Not only is this final production Niro larger than the 2013 concept that bore its name, the transition to market has seen the Niro lose its gullwing doors (that much is no surprise), along with its smoothly sculpted sides and bulging wheel arches, contrasting grey roof, and neon yellow highlights.
About the only elements carried over from concept to the showroom-ready model are the name, triangular headlights, and the shape of the tail-lights. In the interests of practicality, the production Niro is a five-door, not a three-door.
Under the bonnet the Niro is powered by a 77kW 1.6-litre direct-injection Atkinson cycle four-cylinder engine. This is coupled to a six-speed dual-clutch transmission that incorporates a 32kW electric motor.

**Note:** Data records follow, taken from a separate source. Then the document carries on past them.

(** * interactive-map: the DataTable widget and the mock users endpoint

    A shallow embedding of

    - [src/components/DataTable] (the second document of
      [src/app/server-table/page.tsx]): the server-side mode flags, the three
      filter predicates, the column/filter binder, the filter controls and
      the change handlers handed to the table library;
    - [src/app/api/users/route.ts]: [parseSearchParams], [filterUsers],
      [sortUsers], [GET] with its pagination slice, and [DELETE];
    - the server-side page (the first document of
      [src/app/server-table/page.tsx]): the query [fetchData] sends.

    JavaScript values are modelled in module [Js]; the table library
    (TanStack Table) and the host's locale/date parsing are not part of the
    repository and enter as section variables. *)

From Stdlib Require Import ZArith List String Ascii Bool Lia Permutation Sorted.
From Stdlib Require Import DecimalString OrderedTypeEx DecimalZ.
Import ListNotations.

Local Open Scope string_scope.
Local Open Scope Z_scope.
Local Open Scope list_scope.

(* ================================================================== *)
(** ** JavaScript values *)
(* ================================================================== *)

Module Js.

(** A JavaScript number: integers, or [NaN].  The row data of the
    repository (ids, ages, page numbers, time values in milliseconds) is
    integral, so the fractional part of IEEE doubles is not modelled. *)
Inductive number : Type :=
| NaN
| Num (z : Z).

(** The primitive values a cell of a JSON row can hold. *)
Inductive value : Type :=
| undefined
| null
| boolean (b : bool)
| num (n : number)
| str (s : string).

Definition isNaN (n : number) : bool :=
  match n with NaN => true | Num _ => false end.

(** [ToBoolean]. *)
Definition truthy (v : value) : bool :=
  match v with
  | undefined | null => false
  | boolean b => b
  | num NaN => false
  | num (Num z) => negb (z =? 0)
  | str s => negb (s =? EmptyString)%string
  end.

(** [typeof v === 'string'] and [typeof v === 'number']. *)
Definition isString (v : value) : bool :=
  match v with str _ => true | _ => false end.

Definition isNumber (v : value) : bool :=
  match v with num _ => true | _ => false end.

(** Numeric equality: [NaN] differs from everything, itself included. *)
Definition numEq (a b : number) : bool :=
  match a, b with
  | Num x, Num y => x =? y
  | _, _ => false
  end.

(** [a === b] on primitives: same type and same value, no coercion. *)
Definition strictEquals (a b : value) : bool :=
  match a, b with
  | undefined, undefined => true
  | null, null => true
  | boolean x, boolean y => Bool.eqb x y
  | num x, num y => numEq x y
  | str x, str y => (x =? y)%string
  | _, _ => false
  end.

(** [SameValueZero], the comparison of [Array.prototype.includes]: as
    [===] except that [NaN] equals [NaN]. *)
Definition sameValueZero (a b : value) : bool :=
  match a, b with
  | num NaN, num NaN => true
  | _, _ => strictEquals a b
  end.

(** [arr.includes(v)] for an array of strings. *)
Definition includes (arr : list string) (v : value) : bool :=
  existsb (fun s => sameValueZero (str s) v) arr.

(** Relational operators on numbers: any comparison with [NaN] is false. *)
Definition lt (a b : number) : bool :=
  match a, b with Num x, Num y => x <? y | _, _ => false end.

Definition gt (a b : number) : bool := lt b a.
(** * Ironwood: the viewport-triggered animation engine

    A shallow embedding of [src/assets/js/counter-animation.js] (the counter
    engine) and [src/assets/js/scroll-reveal.js] (the reveal engine), and the
    properties the specification states about them.

    JavaScript numbers are IEEE 754 binary64 values: the counter engine is
    modelled over Rocq's primitive floats, so every arithmetic step of the
    model is the step the engine takes.  DOM elements are opaque identities;
    the parts of the document the engines read and write (text, inline style,
    class list, data attributes, dispatched events) are an explicit store.
    A call returns or throws ([Host.Completion]); the objects the reveal
    engine keeps per element live in a heap, because pending timeouts hold
    references to them.  A string holds the UTF-8 encoding of the text: the
    engines test characters against ASCII classes only, which no byte of a
    longer encoding belongs to.

    Layout: [JS], [Dom], [Host] (what the host provides), [Counter],
    [Reveal] (the two engines), [CounterSpec], [RevealSpec] (notions the
    statements use), then the proofs in [DomFacts], [CounterProps] and
    [RevealProps]. *)

From Stdlib Require Import ZArith Floats List Ascii String DecimalString.
From stdpp Require Import base option list gmap strings.

(** ** Host primitives (ECMAScript built-ins the engines call) *)

Module JS.

(** Characters. *)
Definition is_digit (c : ascii) : bool :=
  let n := nat_of_ascii c in Nat.leb 48 n && Nat.leb n 57.

Definition is_alpha (c : ascii) : bool :=
  let n := nat_of_ascii c in
  (Nat.leb 65 n && Nat.leb n 90) || (Nat.leb 97 n && Nat.leb n 122).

When the two motors work together the maximum system output is 109kW of power and 264Nm of torque.
Energy for the electric motor is stored in a 1.56kWh lithium polymer battery pack located underneath the rear seats.
According to the US testing standard, the Kia Niro has a fuel economy rating of 4.7L/100km. Kia has also fitted an on-board electronic coaching guide to help the person behind the wheel drive more efficiently.
The Niro’s predictive energy control system, which uses the cruise control system and topography information from satellite navigation system to intelligently manage battery recharge and discharge cycles, is said to one-up the systems available in luxury German brands by taking into account both ascending and descending scenarios.
Available tech on the Kia Niro, at least the States, includes blind spot monitoring, rear cross traffic alert, lane change assistance, smart cruise control, lane departure warning, and autonomous emergency braking.
In the centre of the dashboard there’s a 7.0-inch capacitive touchscreen for the Uvo3 infotainment system, which is compatible with both the Android Auto and Apple CarPlay smartphone mirroring technologies.
The Niro will go on sale in the US as a model-year 2017 offering, but an Australian launch is, for now, not on the cards.
According to Kevin Hepworth, Kia Australia’s general manager of communications, “Every new Kia product is under consideration for Australia, but as yet there is no specific planning around [the Optima hybrid and plug-in hybrid, and Niro hybrid]”.
Kia Australia has long been keen on a compact SUV option, but, for now, it will have to keep waiting.